Ele lavou e limpou as mãos.
– Parece-me bem.
Sullivan abriu o forno e baixou-se para pôr lá o pão com alho.
As hormonas de Rachel, que costumavam estar sempre sob controlo, revolucionaram-se. A única coisa que lhe apetecia era aproximar-se dele, pôr as mãos nos bolsos das suas calças e apertar.
Felizmente, ele ergueu-se antes de ela ter tempo de o fazer.
Ela pigarreou.
– Vou buscar uma toalha.
– Obrigado – ele agarrou na toalha e desapareceu na casa de banho.
Rachel suspirou aliviada. Aquele homem ocupava demasiado espaço numa divisão. Só a sua presença carregava o ambiente. A recente viagem mental de Rachel ao passado recordava-lhe exactamente porque tinha de se manter afastada dele. Tinha muito a perder e nada a ganhar.
Ele procedia de um mundo diferente e só estaria ali o tempo suficiente para destruir a sua vida.
Ouviu um gemido e foi à sala. Jolie estava a mexer-se no parque. Rachel enrolou-a numa manta e deu-lhe palmadinhas nas costas até ela voltar a adormecer. Cody não se mexeu.
Estariam melhor com Sullivan do que com ela? Ele mencionara que tinha uma família grande, muito unida. Exactamente o que ela sonhara quando era criança.
Mesmo assim, só de pensar nisso, parecia que estava a trair aquelas crianças que tanto amava.
Ouviu que fechavam a torneira do duche e entrou em acção. Tirou o pão quando ainda estava dourado e, depois, preparou a salada de alface, cebolinhas e tomates.
Quando Sullivan saiu da casa de banho, mais uma vez vestido com as calças de ganga e a t-shirt, já tinha posto a mesa.
– O jantar está pronto!
– Óptimo! – Ford passou os dedos pelo cabelo molhado antes de puxar uma cadeira para que Rachel se sentasse.
Ela franziu o sobrolho ao ver o seu gesto e olhou para ele com cautela.
– A quem estás a tentar impressionar? – perguntou-lhe. – Isto não é um encontro.
Porque é que era tão atraente quando se queixava?
– É culpa da minha educação. A minha avó ainda acredita nas gentilezas de antigamente.

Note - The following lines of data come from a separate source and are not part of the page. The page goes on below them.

(** ** Removing many services *)

(** Clearing the registered entries that satisfy a test. *)
Lemma clear_many p s s' : sr_inv s -> alen (service_table s') = 16 ->
  (forall j, 0 <= j < 16 -> entry_at s' j =
     if registered (entry_at s j) && p (entry_at s j) then service_clear_entry (entry_at s j)
     else entry_at s j) ->
  sr_inv s' /\ forall n x, provides s' n x <-> provides s n x /\ p x = false.
Proof.
  intros [Hl Hn Ho Hu] Hl' He.
  assert (forall j, 0 <= j < 16 -> registered (entry_at s' j) = true ->
    entry_at s' j = entry_at s j /\ registered (entry_at s j) = true /\ p (entry_at s j) = false) as Hreg.
  { intros j Hj. rewrite He by done. destruct (registered (entry_at s j)) eqn:Hr; [|intros Hx; simpl in Hx; congruence].
    destruct (p (entry_at s j)) eqn:Hp; [done|]. done. }
  split.
  - constructor; [done | | |].
    + intros j Hj. rewrite He by done. case_match; [simpl; rewrite alen_aset|]; by apply Hn.
    + intros j Hj Hr. destruct (Hreg j Hj Hr) as (-> & ? & _). by apply Ho.
    + intros j k Hj Hk Hrj Hrk. destruct (Hreg j Hj Hrj) as (-> & ? & _).
      destruct (Hreg k Hk Hrk) as (-> & ? & _). by apply Hu.
  - intros n x. split.
    + intros (j & Hj & <- & Hr & Hnm). destruct (Hreg j Hj Hr) as (Heq & Hr' & Hp).
      rewrite Heq in Hnm |- *. split; [by exists j | done].
    + intros ((j & Hj & <- & Hr & Hnm) & Hp). exists j. split; [done|].
      assert (entry_at s' j = entry_at s j) as -> by (rewrite He by done; by rewrite Hr, Hp). done.
Qed.

Lemma unregister_owner_ok o s : sr_inv s ->
  sr_inv (unregister_owner_body o s) /\
  forall n x, provides (unregister_owner_body o s) n x <-> provides s n x /\ (owner_pid x =? o) = false.
Proof.
  intros Hs. pose proof Hs as [Hl _ _ _].
  assert (alen (service_table (unregister_owner_body o s)) = 16 /\
    forall j, 0 <= j < 16 -> entry_at (unregister_owner_body o s) j =
     if registered (entry_at s j) && (owner_pid (entry_at s j) =? o)
     then service_clear_entry (entry_at s j) else entry_at s j) as [Hl' He].
  { assert (let s' := unregister_owner_body o s in alen (service_table s') = 16 /\
      forall j, 0 <= j < 16 -> entry_at s' j =
        if (j <? 16) && (registered (entry_at s j) && (owner_pid (entry_at s j) =? o))
        then service_clear_entry (entry_at s j) else entry_at s j) as [H1 H2].
    { apply (for_range_inv (fun i s' => alen (service_table s') = 16 /\
        forall j, 0 <= j < 16 -> entry_at s' j =
          if (j <? i) && (registered (entry_at s j) && (owner_pid (entry_at s j) =? o))
          then service_clear_entry (entry_at s j) else entry_at s j)); [done | |].
      - split; [done|]. intros j Hj. by rewrite (proj2 (Z.ltb_ge j 0)) by lia.
      - intros i s' Hi [A B]. unfold SERVICE_REGISTRY_CAPACITY in Hi.
        assert (entry_at s' i = entry_at s i) as Hei by (rewrite B, Z.ltb_irrefl by lia; done).
        rewrite Hei. split.
        + case_match; [unfold put_entry; simpl; by rewrite alen_aset | done].
        + intros j Hj. destruct (decide (i = j)) as [<-|Hne].
          * rewrite (proj2 (Z.ltb_lt i (i + 1))) by lia. cbn [andb].
            case_match; [rewrite entry_put, decide_True by done; done | done].
          * assert ((j <? i + 1) = (j <? i)) as -> by (destruct (j <? i) eqn:X, (j <? i + 1) eqn:Y; bprop; lia).
            rewrite <- B by done. case_match; [by rewrite entry_put, decide_False | done]. }
    split; [done|]. intros j Hj. rewrite H2 by done. by rewrite (proj2 (Z.ltb_lt j 16)) by lia. }
  by apply clear_many.
Qed.

(** ** Pruning and the operations *)

Section RegistryOps.
Context {E : Type} {KE : KernelEnv E} {LL : LockLaws E} {SH : ServiceHost E}.

(** Taking locks and testing fault points does not change which processes exist. *)
Class ServiceLaws := {
  lookup_acquire p g l e : find_process_by_identity p g (kernel_spinlock_acquire l e).2
                           = find_process_by_identity p g e;
  lookup_release p g l e : find_process_by_identity p g (kernel_spinlock_release l e)
                           = find_process_by_identity p g e;
}.
Context {SL : ServiceLaws}.

Definition owner_alive (e : E) (x : ServiceEntry) : bool :=
  service_process_alive (owner_pid x) (owner_generation x) e.
(** The services with a living owner. *)
Definition live_service (s : ServiceState) (e : E) (n : list Z) (x : ServiceEntry) : Prop :=
  provides s n x /\ owner_alive e x = true.

Definition same_host (e e' : E) : Prop :=
  (forall l, ready e l -> ready e' l) /\
  forall p g, find_process_by_identity p g e' = find_process_by_identity p g e.

Lemma same_host_alive e e' x : same_host e e' -> owner_alive e' x = owner_alive e x.
Proof. intros [_ He]. unfold owner_alive, service_process_alive. by rewrite He. Qed.
Lemma same_host_trans e1 e2 e3 : same_host e1 e2 -> same_host e2 e3 -> same_host e1 e3.
Proof. intros [A1 B1] [A2 B2]. split; [auto|]. intros p g. by rewrite B2, B1. Qed.

Lemma lock_cycle l e : ready e l -> exists e1, kernel_spinlock_acquire l e = (true, e1) /\
  same_host e (kernel_spinlock_release l e1) /\
  forall x, owner_alive e1 x = owner_alive e x.
Proof.
  intros Hr. destruct (ready_acquire e l Hr) as (e1 & Ha & Hk). exists e1. split; [done|].
  assert (forall p g, find_process_by_identity p g e1 = find_process_by_identity p g e) as Hl
    by (intros p g; pose proof (lookup_acquire p g l e) as Hx; by rewrite Ha in Hx).
  split; [split; [done|]; intros p g; by rewrite lookup_release, Hl|].
  intros x. unfold owner_alive, service_process_alive. by rewrite Hl.
Qed.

– Obrigada. A tua avó educou-te?
Ele assentiu enquanto se sentava também.
– Desde que tinha oito anos.
– Hum…
– E criou os meus cinco irmãos desde que os meus pais morreram num acidente de viação.

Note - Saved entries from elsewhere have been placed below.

Definition ipc_send_message_v2 (sender target : option Process) (message : option OsIpcMessageV2)
    (s : IpcState) (e : E) : Z * IpcState * E :=
  match sender with
  | None => (IPC_ERR_NOT_READY, s, e)
  | Some sd =>
    if (p_pid sd =? 0) || (p_is_active sd =? 0) then (IPC_ERR_NOT_READY, s, e)
    else
      match target with
      | None => (IPC_ERR_NO_TARGET, s, e)
      | Some t =>
        if negb (ipc_process_can_receive target) then (IPC_ERR_NO_TARGET, s, e)
        else if p_pid sd =? p_pid t then (IPC_ERR_PERMISSION_DENIED, s, e)
        else
          let '(r, s, e) := on_objs (ipc_prepare_message_v2 sender target message true) s e in
          match r with
          | (result, None) => (result, s, e)
          | (result, Some prepared) =>
            if negb (result =? IPC_OK) then (result, s, e)
            else
              let '(pushed, s, e) := process_ipc_mailbox_push_v2 t prepared s e in
              if pushed =? 0 then
                let '(_, s, e) := on_objs (rollback_transferred_handles target
                  (v2_handles prepared) (v2_handle_count prepared)) s e in
                (IPC_ERR_QUEUE_FULL, s, e)
              else (IPC_OK, s, process_terminal_notify_message t (signal_receiver t e))
          end
      end
  end.

(** ** Receiving *)

(** [message] is the caller's buffer before the call; what it holds after is in
    the answer. *)
Definition ipc_receive_message (receiver : option Process) (message : option OsIpcMessage)
    (s : IpcState) (e : E) : (Z * option OsIpcMessage) * IpcState * E :=
  match receiver with
  | None => ((IPC_ERR_NOT_READY, message), s, e)
  | Some p =>
    if negb (ipc_process_can_receive receiver) then ((IPC_ERR_NOT_READY, message), s, e)
    else if (match message with None => true | Some _ => false end)
    then ((IPC_ERR_BAD_BUFFER, message), s, e)
    else
      let '(r, out, s, e) := process_ipc_mailbox_pop p message s e in
      if r =? 0 then ((IPC_ERR_WOULD_BLOCK, out), s, e) else ((IPC_OK, out), s, e)
  end.

Definition ipc_receive_message_v2 (receiver : option Process) (message : bool)
    (s : IpcState) (e : E) : (Z * option OsIpcMessageV2) * IpcState * E :=
  match receiver with
  | None => ((IPC_ERR_NOT_READY, None), s, e)
  | Some p =>
    if negb (ipc_process_can_receive receiver) then ((IPC_ERR_NOT_READY, None), s, e)
    else if negb message then ((IPC_ERR_BAD_BUFFER, None), s, e)
    else
      let '(r, out, s, e) := process_ipc_mailbox_pop_v2 p message s e in
      if r =? 0 then ((IPC_ERR_WOULD_BLOCK, out), s, e) else ((IPC_OK, out), s, e)
  end.

Definition ipc_receive_message_v2_match (receiver : option Process)
    (filter : option OsIpcReceiveFilter) (message : bool) (s : IpcState) (e : E)
    : (Z * option OsIpcMessageV2) * IpcState * E :=
  match receiver with
  | None => ((IPC_ERR_NOT_READY, None), s, e)
  | Some p =>
    if negb (ipc_process_can_receive receiver) then ((IPC_ERR_NOT_READY, None), s, e)
    else
      match filter with
      | None => ((IPC_ERR_BAD_BUFFER, None), s, e)
      | Some f =>
        if negb message || negb (f_size f =? sizeof_OsIpcReceiveFilter)
        then ((IPC_ERR_BAD_BUFFER, None), s, e)
        else if nonzero (Z.land (f_flags f) (not32
                  (Z.lor (Z.lor OS_IPC_FILTER_SENDER OS_IPC_FILTER_TYPE) OS_IPC_FILTER_REPLY_TO)))
        then ((IPC_ERR_INVALID_ARGUMENT, None), s, e)
        else
          let '(r, out, s, e) :=
            on_mailbox p (ipc_mailbox_pop_v2_match (p_ipc_mailbox p) filter message) s e in
          if r =? 0 then ((IPC_ERR_WOULD_BLOCK, out), s, e) else ((IPC_OK, out), s, e)
      end
  end.
End Operations.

Ela olhou para ele nos olhos e, depois, voltou a desviar o olhar.
– Lamento muito.
Muito bem, Rachel parecia menos susceptível, mas continuava a pôr fim às conversas. Ford teve a sensação de que tinha jeito para evitar as discussões.
Observou como levava o garfo à boca e tentou não pensar em como se sentira quando a tivera entre os seus braços. Se a situação tivesse sido diferente, já teria começado a cortejá-la. Mas naquele contexto, qualquer avanço traria sofrimento. Não fazia sentido complicar a situação por se deixar levar pela atracção que sentia por ela.
O que não significava que fosse permitir que Rachel fingisse que ele não estava ali.
– Se te aborrecer, diz-me – comentou.
E então aconteceu algo maravilhoso. Os lóbulos das orelhas dela ficaram vermelhos! E embora visse a agitação nos seus olhos, Rachel esforçou-se para continuar com a conversa.
– Deve ter sido uma infância muito difícil.
– Foi difícil perder os meus pais, mas a avó amava-nos e ficámos juntos. Isso era muito importante – apoiou os cotovelos na mesa. – Não és muito faladora, pois não?
Ela engoliu um bocado de esparguete.
– Não.
– Porquê?
Ela ficou em silêncio. Era evidente que não queria responder à pergunta, mas ele esperou.
Rachel acabou por suspirar. Decidiu responder.
– Em geral, porque prefiro estar sozinha.
– E neste caso em particular?
– Porque não sei muito do assunto – como se aquilo tivesse sido demasiado revelador, acrescentou: – E porque não quero que sejamos amigos.
Ele ignorou a sua rejeição.
– A que te referias quando disseste que tinhas falhado à tua irmã?
– Não tenciono falar-te da minha irmã – respondeu ela, com o olhar aceso. – Enganas-te a respeito dela.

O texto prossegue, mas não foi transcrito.